Rétablissement professionnel (ordonnance du 12 mars 2014) : procédure allégée pour les petites entreprises individuelles en cessation des paiements, visant à liquider rapidement.

Points essentiels

  • Les procédures s'appliquent aux personnes morales de droit privé (sociétés, GIE, associations déclarées) et aux entrepreneurs individuels, sous réserve de remplir certaines conditions (immatriculation, déclaration en préfecture, etc.).
  • La cessation des paiements est l'élément central : elle se définit comme l'impossibilité de faire face au passif exigible (dettes échues et non payées).
  • La notion de passif exigible concerne les dettes arrivées à échéance et non réglées, peu importe leur montant ou nature.
  • L’actif disponible est celui réalisable immédiatement ou à court terme (ex : liquidités, biens rapidement vendables).
  • La différence entre cessation des paiements et insolvabilité : la première concerne l’impossibilité de payer, la seconde une situation plus large où le passif dépasse l’actif.
  • La typologie des procédures distingue celles visant à sauver l’entreprise (sauvegarde, redressement) et celles visant à la liquider (liquidation, rétablissement professionnel).
  • La sauvegarde intervient avant la cessation des paiements, la redressement lorsque l'entreprise est en cessation mais peut survivre, la liquidation lorsque la survie est impossible.
  • La procédure de rétablissement professionnel concerne uniquement les petites entreprises individuelles, avec conditions spécifiques (activité > 1 an, actif < 15 000 €, absence de salariés depuis 6 mois, etc.).

À retenir

Les procédures collectives sont des processus judiciaires organisés pour traiter la situation financière d'une entreprise en difficulté, visant soit à la sauver, soit à la liquider, selon la gravité de la situation et les chances de redressement.

2. Champ d’application

Notions clés & Définitions

Personnes concernées :
Ce sont les entités auxquelles s’appliquent les procédures collectives. Selon le texte, il s’agit principalement de toutes les personnes morales de droit privé, telles que les sociétés, GIE, associations, à condition qu’elles aient la personnalité morale (immatriculées au RCS et RNE pour les sociétés et GIE, déclarées en préfecture pour les associations, qu’elles soient économiques ou non). Il est également question des entrepreneurs individuels, définis par l’article L 526-22 du Code de commerce.

Champ d’application :
Il désigne l’étendue des personnes et des situations auxquelles s’appliquent les procédures collectives, notamment en ce qui concerne leur statut juridique et leur situation financière (notamment la cessation des paiements).

Cessation des paiements :
Notion centrale du droit des procédures collectives, elle est définie par l'article L531-1 du Code de commerce. Elle correspond à l’impossibilité pour une entreprise de faire face à son passif exigible, c’est-à-dire ses dettes arrivées à échéance et non payées.

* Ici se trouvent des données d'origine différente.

(** * timedmap: an expiring map and its cleanup scheduler

    A shallow embedding of [timedmap.go] (the [Map] type and its methods)
    and of the cleaner ([Ticker], [Cleaner], [Start], [Stop]).

    - Go's [int64] is a [Z] with the two's complement wrap-around written
      out ([wrap64]).
    - [map[interface{}]*Element] is a [gmap] from keys to heap locations
      (and a list for the entries under keys that are not equal to
      themselves); the [Element]s live in an explicit heap, so that the
      pointer returned by [Get] and mutated by [Extend] is the very cell
      stored in the map.
    - [time.Now()] reads an explicit clock: the n-th call returns [wall n].
    - A run-time panic is the [Panic] outcome of the result type. *)

From stdpp Require Import gmap strings list fin_maps.
From Stdlib Require Import ZArith Lia.

Local Open Scope Z_scope.

(* ------------------------------------------------------------------ *)
(** ** Machine integers *)

Definition int64_min : Z := - 2 ^ 63.
Definition int64_max : Z := 2 ^ 63 - 1.

Definition in_int64 (z : Z) : Prop := int64_min <= z <= int64_max.

(** Two's complement reduction of a mathematical integer to [int64]. *)
Definition wrap64 (z : Z) : Z := (z + 2 ^ 63) mod 2 ^ 64 - 2 ^ 63.
(** Onboarding an organization with a channel, then running again. *)
Lemma onboarding_commit_opens_the_windows_witness :
  let realm := org 1 None (Some announce) in
  let w := world [realm] [] (5 * hour) in
  let w' := state_of (send_zulip_update_announcements_to_realm realm false false w) in
  stored w realm = Some realm
  /\ zulip_update_announcements_level realm = None
  /\ onboarding_event w realm = None
  /\ send_zulip_update_announcements_to_realm realm false false w = Returned tt w'
  /\ stored w' realm = Some (with_level realm (Some 0))
  /\ send_zulip_update_announcements_to_realm realm false false w' = Returned tt w'.
Proof.
  intros realm w w'.
  assert (Hstored : stored w realm = Some realm) by reflexivity.
  assert (Hevent : onboarding_event w realm = None) by reflexivity.
  assert (Hrun : send_zulip_update_announcements_to_realm realm false false w
                 = Returned tt w') by (vm_compute; reflexivity).
  destruct (onboarding_commit_opens_the_windows realm realm false w w'
              Hstored eq_refl Hevent Hrun) as (_ & Hrow & Hwait).
  split; [exact Hstored|]. split; [reflexivity|]. split; [exact Hevent|].
  split; [exact Hrun|]. split; [exact Hrow|apply Hwait].
Defined.

(** Exactly one day after the onboarding event. *)
Lemma delay_check_bounds_witness :
  let realm := org 1 (Some 0) (Some announce) in
  let w := world [realm] [onboarded 1 0 0] (24 * hour) in
  onboarding_event w realm = Some (onboarded 1 0 0)
  /\ - timedelta_max_days <= 1 <= timedelta_max_days
  /\ now w = event_time (onboarded 1 0 0) + 1 * 86400000000
  /\ is_group_direct_message_sent_to_admins_within_days realm 1 w = Returned false w
  /\ is_group_direct_message_sent_to_admins_within_days realm 7 w = Returned true w.
Proof.
  intros realm w.
  assert (Hevent : onboarding_event w realm = Some (onboarded 1 0 0)) by reflexivity.
  assert (Hdays : - timedelta_max_days <= 1 <= timedelta_max_days)
    by (split; discriminate).
  assert (Hexact : now w = event_time (onboarded 1 0 0) + 1 * 86400000000) by reflexivity.
  destruct (delay_check_bounds realm 1 (onboarded 1 0 0) w Hevent Hdays) as (_ & Hedge & _).
  split; [exact Hevent|]. split; [exact Hdays|]. split; [exact Hexact|].
  split; [exact (Hedge Hexact)|]. reflexivity.
Defined.
(** * Loss computation of the YOLOv6 training core (yolov6/models/losses/loss.py)

    A shallow embedding of [ComputeLoss], [ComputeLoss1], [VarifocalLoss] and
    [BboxLoss], and the properties of the loss composer proved over it.

    Numbers.  The source computes on torch tensors of IEEE floats.  Every
    definition below is written once, over an interface [Num] of scalar
    operations, and is read at two instances:
    - [Q] (exact rationals): the arithmetic content of the formulas, with
      rounding abstracted away;
    - [spec_float] at binary32: IEEE special values (signed zeros,
      infinities, NaN) for the statements that speak about them.
    The transcendental kernels of torch (pow, softmax, cross entropy,
    binary cross entropy) and the modules of the repository that the file
    imports (anchor generation, the two assigners, the IoU loss) are
    parameters of the development. *)

From Stdlib Require Import String.
From Stdlib Require Import List ZArith QArith Qround Bool Lia Lqa.
From Stdlib Require Import SpecFloat.
From Stdlib Require Import Qabs DecimalString DecimalNat Ascii.
Import ListNotations.

Set Implicit Arguments.

(** ** Scalars *)

Class Num (T : Type) : Type := {
  of_Z : Z -> T;
  add : T -> T -> T;
  sub : T -> T -> T;
  mul : T -> T -> T;
  div : T -> T -> T;
  gtb : T -> T -> bool;          (* x > y *)
  to_long : T -> Z               (* tensor.to(torch.long): truncation *)
}.

(** OCaml-style operator symbols for the scalar operations; they are
    imported only inside the sections that embed the source. *)
Module NumNotations.
Declare Scope num_scope.
Delimit Scope num_scope with num.
Infix "+." := add (at level 50, left associativity) : num_scope.
Infix "-." := sub (at level 50, left associativity) : num_scope.
Infix "*." := mul (at level 40, left associativity) : num_scope.
Infix "/." := div (at level 40, left associativity) : num_scope.
Infix ">." := gtb (at level 70, no associativity) : num_scope.
End NumNotations.
(** C9, the claim as stated, refuted: the line made of a tab and a newline
    consists of white space only, yet its pass forks a child to run the
    command named by the tab, and changes the foreground pid and the exit
    status. *)
Lemma tab_line_is_dispatched :
  all_chars isspace (String "009" newline) = true
  ∧ ∃ g' tr,
      runShell_body (answers 5000 256) (String "009" newline) initial = Ret tt g' tr
      ∧ In (Fork 5000) tr
      ∧ forePID g' = 5000 ∧ forePID initial = -1
      ∧ exitStatus g' = 1 ∧ exitStatus initial = 0.
Proof.
  split; [reflexivity|].
  let r := eval vm_compute in
      (runShell_body (answers 5000 256) (String "009" newline) initial) in
  lazymatch r with Ret _ ?g ?tr => exists g, tr end.
  split; [vm_compute; reflexivity|]. split; [left; reflexivity|].
  split_and!; reflexivity.
Qed.

(** *** The built-in [exit] *)

(** C8.  When the first argument of the line is [exit], the pass of the
    loop is [exitShell]: for every occupied slot of the job table, in
    order, it sends SIGKILL to the job's pid and frees the record, leaves
    every slot empty, and then exits the shell with status 0.  The pids
    killed are those of the jobs tracked, the records freed are theirs, and
    they are as many as the slots that were occupied. *)
Theorem exit_kills_and_frees_all (o : os) (g : shell) :
  length (backProcs g) = MAX_PROCS →
  (∀ buffer c a0,
     parse (getpid o) (backgroundDisabled g) buffer = Some c →
     args (fst c) !! 0%nat = Some (Some a0) →
     arg_string (snd c) a0 = "exit" →
     runShell_body o buffer g = exitShell g) ∧
  runShell_body o ("exit" ++ newline) g = exitShell g ∧
  exitShell g
  = Exited 0 (with_backProcs (replicate MAX_PROCS None) g) (exit_events (backProcs g)) ∧
  kills (exit_events (backProcs g)) = backPID <$> jobs (backProcs g) ∧
  frees (exit_events (backProcs g)) = jobs (backProcs g) ∧
  length (jobs (backProcs g)) = occupied (backProcs g) ∧
  (∀ i p, backProcs g !! i = Some (Some p) →
     In (Kill (backPID p) SIGKILL) (exit_events (backProcs g))
     ∧ In (Free p) (exit_events (backProcs g))).
Proof.
  intros Hlen. split_and!.
  - intros buffer c a0 Hparse Ha0 Hname. unfold runShell_body.
    rewrite bind_get, Hparse, Ha0, Hname. reflexivity.
  - unfold runShell_body. rewrite bind_get.
    change (parse (getpid o) (backgroundDisabled g) ("exit" ++ newline))
      with (Some ({| args := Some (Tok "exit") :: replicate 4 None;
                     inputFile := None; outputFile := None; background := false |},
                  EmptyString)).
    reflexivity.
  - apply exitShell_spec. exact Hlen.
  - apply exit_events_kills.
  - apply exit_events_frees.
  - apply jobs_length.
  - intros i p Hp. unfold exit_events. rewrite !in_flat_map.
    split; exists (Some p); (split; [|simpl; auto]);
      apply list_elem_of_In, list_elem_of_lookup; eauto.
Qed.

(** C8, at a shell that tracks two background jobs. *)
Lemma exit_kills_and_frees_all_witness :
  ∃ g1 tr1,
    runShell_lines [(answers 5000 0, "sleep 50 &" ++ newline);
                    (answers 5001 0, "sleep 60 &" ++ newline)] initial = Ret tt g1 tr1
    ∧ jobs (backProcs g1) = [{| backPID := 5000; active := true |};
                             {| backPID := 5001; active := true |}]
    ∧ runShell_body (answers 5002 0) ("exit" ++ newline) g1
      = Exited 0 (with_backProcs (replicate MAX_PROCS None) g1)
          [Kill 5000 SIGKILL; Free {| backPID := 5000; active := true |};
           Kill 5001 SIGKILL; Free {| backPID := 5001; active := true |}].
Proof.
  let r := eval vm_compute in
      (runShell_lines [(answers 5000 0, "sleep 50 &" ++ newline);
                       (answers 5001 0, "sleep 60 &" ++ newline)] initial) in
  lazymatch r with Ret _ ?g ?tr => exists g, tr end.
  split; [vm_compute; reflexivity|]. split; [reflexivity|].
  match goal with |- runShell_body ?o _ ?g = _ =>
    destruct (exit_kills_and_frees_all o g) as (_ & Hexit & Hspec & _);
      [reflexivity|]; rewrite Hexit, Hspec end.
  reflexivity.
Defined.

(** *** Histories of the job table *)

Lemma prepend_Ret_inv {A} (tr : list event) (r : outcome A) a g t :
  prepend tr r = Ret a g t → ∃ t', r = Ret a g t' ∧ t = (tr ++ t')%list.
Proof. destruct r; simpl; intros H; try discriminate. injection H as -> -> <-. eauto. Qed.

Lemma prints_app (tr1 tr2 : list event) :
  prints (tr1 ++ tr2)%list = (prints tr1 ++ prints tr2)%list.
Proof. apply omap_app. Qed.

(** One event of a history, while the table has room. *)
Lemma run_job_spec (e : job_event) g :
  length (backProcs g) = MAX_PROCS →
  (occupied (backProcs g) + spawns [e] <= MAX_PROCS)%nat →
  ∃ g' tr, run_job e g = Ret tt g' tr
           ∧ length (backProcs g') = MAX_PROCS
           ∧ (length (prints tr) + occupied (backProcs g')
              = occupied (backProcs g) + spawns [e])%nat.
Proof.
  intros Hlen Hroom. destruct e as [pid|w]; cbn [run_job spawns] in *.
  - destruct (free_slot_room (backProcs g)) as [k Hk]; [lia|].
    rewrite saveProcess_spec, Hk by assumption.
    destruct (free_slot_Some _ _ Hk) as [Hnone _].
    eexists _, _. split; [reflexivity|]. cbn [with_backProcs backProcs prints omap length].
    rewrite length_insert, (occupied_insert _ _ _ Hnone).
    split; [assumption | simpl; lia].
  - rewrite childTerminates_spec by assumption.
    eexists _, _. split; [reflexivity|]. cbn [with_backProcs backProcs].
    rewrite reap_table_length. split; [assumption|].
    pose proof (reap_trace_prints w (backProcs g) 0). lia.
Qed.

(** A history with at most as many registrations as the table has room
    for runs to its end, and each line printed accounts for one slot
    emptied. *)
Lemma run_jobs_spec : ∀ es g,
  length (backProcs g) = MAX_PROCS →
  (occupied (backProcs g) + spawns es <= MAX_PROCS)%nat →
  ∃ g' tr, run_jobs es g = Ret tt g' tr
           ∧ length (backProcs g') = MAX_PROCS
           ∧ (length (prints tr) + occupied (backProcs g')
              = occupied (backProcs g) + spawns es)%nat.
Proof.
  induction es as [|e es IH]; intros g Hlen Hroom.
  - exists g, []. split; [reflexivity|]. split; [assumption|]. simpl. lia.
  - assert (Hsp : spawns (e :: es) = (spawns [e] + spawns es)%nat)
      by (destruct e; reflexivity).
    destruct (run_job_spec e g Hlen) as (g1 & tr1 & H1 & Hlen1 & Hc1); [lia|].
    destruct (IH g1 Hlen1) as (g2 & tr2 & H2 & Hlen2 & Hc2); [lia|].
    exists g2, (tr1 ++ tr2)%list. split.
    + cbn [run_jobs]. rewrite (bind_Ret _ _ _ _ _ _ H1), H2. reflexivity.
    + split; [assumption|]. rewrite prints_app, length_app. lia.
Qed.

Lemma run_jobs_app : ∀ es1 es2 g g1 tr1,
  run_jobs es1 g = Ret tt g1 tr1 →
  run_jobs (es1 ++ es2)%list g = prepend tr1 (run_jobs es2 g1).
Proof.
  induction es1 as [|e es1 IH]; intros es2 g g1 tr1 H.
  - injection H as <- <-. now rewrite prepend_nil.
  - cbn [run_jobs app] in *. unfold mbind, M_bind, bind in *.
    destruct (run_job e g) as [[] g' tr'| | |]; try discriminate.
    apply prepend_Ret_inv in H as (t' & H & ->).
    rewrite (IH es2 g' g1 t' H), prepend_prepend. reflexivity.
Qed.

(** Reaper runs in which every occupied slot is at some point reported
    terminated leave the table empty, with one line per job. *)
Lemma run_reapers_spec : ∀ ws g,
  length (backProcs g) = MAX_PROCS →
  (∀ i p, backProcs g !! i = Some (Some p) → ∃ w, In w ws ∧ 0 < fst (w i)) →
  ∃ g' tr, run_jobs (Sigchld <$> ws) g = Ret tt g' tr
           ∧ backProcs g' = replicate MAX_PROCS None
           ∧ length (prints tr) = occupied (backProcs g).
Proof.
  induction ws as [|w ws IH]; intros g Hlen Hall.
  - exists g, []. split; [reflexivity|].
    assert (H0 : occupied (backProcs g) = 0%nat).
    { destruct (occupied (backProcs g)) eqn:E; [reflexivity|]. exfalso.
      assert (Hex : ∃ i p, backProcs g !! i = Some (Some p)).
      { clear -E. induction (backProcs g) as [|[p|] t IHt]; simpl in E; [lia | |].
        - exists 0%nat, p. reflexivity.
        - destruct (IHt E) as (i & p & H). exists (S i), p. exact H. }
      destruct Hex as (i & p & H). destruct (Hall i p H) as (w & [] & _). }
    split; [|now rewrite H0]. rewrite <- Hlen. now apply occupied_0.
  - cbn [fmap list_fmap run_jobs run_job].
    pose proof (childTerminates_spec w SIGCHLD g Hlen) as H1.
    set (g1 := with_backProcs (reap_table w 0 (backProcs g))
                 (with_exitStatus (reap_final w 0 (backProcs g) (exitStatus g)) g)) in *.
    destruct (IH g1) as (g2 & tr2 & H2 & HT & Hc).
    + cbn. now rewrite reap_table_length.
    + intros i p Hp. cbn [g1 with_backProcs backProcs] in Hp.
      rewrite reap_table_lookup in Hp. cbn [Nat.add] in Hp.
      destruct (backProcs g !! i) as [x|] eqn:Hx; [|discriminate].
      cbn in Hp. unfold reap_slot, reaped in Hp. destruct x as [q|]; [|discriminate].
      destruct (Z.ltb_spec 0 (fst (w i))); [discriminate|].
      injection Hp as ->. destruct (Hall i p Hx) as (w' & [<-|Hin] & Hpos); [lia|].
      eauto.
    + exists g2, (reap_trace w 0 (backProcs g) ++ tr2)%list. split.
      * rewrite (bind_Ret _ _ _ _ _ _ H1). change (list_fmap _ _ Sigchld ws)
          with (Sigchld <$> ws). rewrite H2. reflexivity.
      * split; [assumption|]. rewrite prints_app, length_app, Hc.
        pose proof (reap_trace_prints w (backProcs g) 0). cbn [g1 with_backProcs backProcs].
        lia.
Qed.

(** C3.  On a job table of [MAX_PROCS] slots: one run of the reaper turns
    every occupied slot whose check reports termination into an empty one,
    printing for it exactly one line -- "terminated by signal" when the
    status captured is neither 0 nor 1, "exit value" otherwise -- and
    freeing its record, marked inactive; it leaves every other slot as it
    was.  A registration fills the first empty slot and touches no other,
    so no slot takes a second job while it holds one.  A history with at
    most as many registrations as there is room for runs to its end; the
    lines printed are as many as the slots emptied; and once every slot has
    been reported terminated in some run of the reaper, all slots are empty
    and one line has been printed per job. *)
Theorem job_table_reaped (g : shell) :
  length (backProcs g) = MAX_PROCS →
  (∀ w sigNum, ∃ g',
     childTerminates w sigNum g = Ret tt g' (reap_trace w 0 (backProcs g))
     ∧ length (backProcs g') = MAX_PROCS
     ∧ (∀ i p, backProcs g !! i = Some (Some p) →
          (0 < fst (w i) →
             backProcs g' !! i = Some None
             ∧ In (Print (done_line (fst (w i)) (snd (w i)))) (reap_trace w 0 (backProcs g))
             ∧ In (Free (mark_inactive p)) (reap_trace w 0 (backProcs g))
             ∧ active (mark_inactive p) = false)
          ∧ (fst (w i) ≤ 0 → backProcs g' !! i = Some (Some p)))
     ∧ (∀ i, backProcs g !! i = Some None → backProcs g' !! i = Some None)
     ∧ (length (prints (reap_trace w 0 (backProcs g))) + occupied (backProcs g')
        = occupied (backProcs g))%nat) ∧
  (∀ pid, (occupied (backProcs g) < MAX_PROCS)%nat →
     ∃ k, saveProcess pid g
          = Ret tt (with_backProcs
                      (<[k := Some {| backPID := pid; active := true |}]> (backProcs g)) g) []
          ∧ backProcs g !! k = Some None
          ∧ (∀ j, (j < k)%nat → ∃ p, backProcs g !! j = Some (Some p))
          ∧ (∀ j, j ≠ k →
               <[k := Some {| backPID := pid; active := true |}]> (backProcs g) !! j
               = backProcs g !! j)) ∧
  (∀ es, (occupied (backProcs g) + spawns es <= MAX_PROCS)%nat →
     ∃ g' tr, run_jobs es g = Ret tt g' tr
              ∧ length (backProcs g') = MAX_PROCS
              ∧ (length (prints tr) + occupied (backProcs g')
                 = occupied (backProcs g) + spawns es)%nat) ∧
  (∀ es ws, (occupied (backProcs g) + spawns es <= MAX_PROCS)%nat →
     (∀ i, (i < MAX_PROCS)%nat → ∃ w, In w ws ∧ 0 < fst (w i)) →
     ∃ g' tr, run_jobs (es ++ (Sigchld <$> ws))%list g = Ret tt g' tr
              ∧ backProcs g' = replicate MAX_PROCS None
              ∧ length (prints tr) = (occupied (backProcs g) + spawns es)%nat).
Proof.
  intros Hlen. split_and!.
  - intros w sigNum. eexists. split; [apply childTerminates_spec; exact Hlen|].
    cbn [with_backProcs backProcs]. split_and!.
    + now rewrite reap_table_length.
    + intros i p Hp. split.
      * intros Hw. destruct (reap_trace_slot w (backProcs g) 0 i p Hp Hw) as (? & ? & ?).
        split_and!; try assumption; try reflexivity.
        rewrite reap_table_lookup, Hp. cbn. unfold reap_slot, reaped.
        apply Z.ltb_lt in Hw. now rewrite Hw.
      * intros Hw. rewrite reap_table_lookup, Hp. cbn. unfold reap_slot, reaped.
        destruct (Z.ltb_spec 0 (fst (w i))); [lia | reflexivity].
    + intros i Hi. rewrite reap_table_lookup, Hi. reflexivity.
    + apply reap_trace_prints.
  - intros pid Hroom. destruct (free_slot_room (backProcs g)) as [k Hk]; [lia|].
    destruct (free_slot_Some _ _ Hk) as [Hnone Hbelow].
    exists k. rewrite saveProcess_spec, Hk by assumption. split_and!; auto.
    intros j Hj. now apply list_lookup_insert_ne.
  - intros es Hroom. now apply run_jobs_spec.
  - intros es ws Hroom Hall.
    destruct (run_jobs_spec es g Hlen Hroom) as (g1 & tr1 & H1 & Hlen1 & Hc1).
    destruct (run_reapers_spec ws g1 Hlen1) as (g2 & tr2 & H2 & HT & Hc2).
    { intros i p Hp. apply Hall. rewrite <- Hlen1. apply lookup_lt_is_Some. eauto. }
    exists g2, (tr1 ++ tr2)%list. split; [|split; [assumption|]].
    + rewrite (run_jobs_app _ _ _ _ _ H1), H2. reflexivity.
    + rewrite prints_app, length_app. lia.
Qed.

La constatation de cette situation par le tribunal est déterminante pour l’ouverture de la procédure.

Actif disponible :
Ce sont les biens réalisables immédiatement ou à très court terme (en général un mois maximum), comme les liquidités ou biens rapidement vendables, à l’exclusion des immobilisations.

Passif exigible :
Ce sont les dettes dont le paiement peut être exigé, c’est-à-dire celles arrivées à échéance et non réglées. La présence d’au moins une dette exigible suffit pour considérer que l’entreprise est en cessation des paiements.

Insolvabilité :
Notion plus large que la cessation des paiements, elle désigne une situation où le passif est supérieur à l’actif. Une entreprise peut être insolvable sans être en cessation des paiements si, par exemple, elle dispose de liquidités mais a un passif supérieur à ses actifs.

Points essentiels

  • Les procédures collectives s’appliquent aux personnes morales de droit privé (sociétés, GIE, associations déclarées) et aux entrepreneurs individuels, sous réserve qu’ils remplissent les conditions de personnalité morale ou de définition légale.
  • La cessation des paiements est l’élément matériel déterminant pour l’ouverture des procédures, elle doit être constatée par le tribunal.
  • La distinction entre actif disponible et passif exigible est cruciale : la cessation des paiements se produit lorsque le passif exigible dépasse l’actif disponible.
  • La liquidation judiciaire intervient lorsque la survie de l’entreprise est manifestement impossible, tandis que la sauvegarde ou le redressement visent à sauver l’entreprise en difficulté.

À retenir

Les procédures collectives s’appliquent aux personnes morales de droit privé et aux entrepreneurs individuels en situation de cessation des paiements, cette dernière étant le critère déterminant pour leur ouverture.

3. Personnes concernées

Notions clés & Définitions

  • Cessation des paiements : Impossibilité pour une entreprise de faire face à son passif. Selon l'article L531-1 du code de commerce, cela se manifeste lorsque le passif exigible dépasse l’actif disponible, constatée par le Tribunal. La cessation des paiements est un élément matériel nécessaire pour ouvrir une procédure collective (voir section 2).
  • Actif disponible : Actifs réalisables immédiatement ou à très court terme (en pratique, dans un délai d’un mois), tels que liquidités ou biens pouvant être rapidement vendus. On exclut de l’actif disponible tout ce qui relève des immobilisations.
  • Passif exigible : Dettes arrivées à échéance et non payées par l'entreprise, peu importe leur montant ou leur nature. La présence d’au moins une dette exigible suffit pour que l'entreprise soit en cessation des paiements.

Points essentiels

  • La procédure collective s'applique aux personnes morales de droit privé (sociétés, GIE, associations déclarées) et aux entrepreneurs individuels, sous réserve qu'ils remplissent les conditions de personnalité morale ou d’immatriculation (RCS, RNE, déclaration en préfecture).
  • La cessation des paiements est constatée par le Tribunal lorsque le passif exigible est supérieur à l’actif disponible. La distinction entre cessation des paiements et insolvabilité est importante : l’insolvabilité est une notion plus large, indiquant que le passif dépasse l’actif, mais une entreprise peut être solvable tout en étant en cessation des paiements si elle dispose d’un actif inférieur au passif exigible.
  • La date de cessation des paiements est fixée par le Tribunal, rétroactivement, au maximum 18 mois avant la décision d’ouverture de la procédure.
  • La typologie des procédures dépend de leur objectif : sauver l’entreprise (sauvegarde, redressement) ou la liquider (liquidation, rétablissement professionnel).

À retenir

La cessation des paiements, caractérisée par l’impossibilité de faire face au passif exigible avec l’actif disponible, est la condition centrale pour l’ouverture des procédures collectives, qui visent soit à sauver l’entreprise, soit à la liquider.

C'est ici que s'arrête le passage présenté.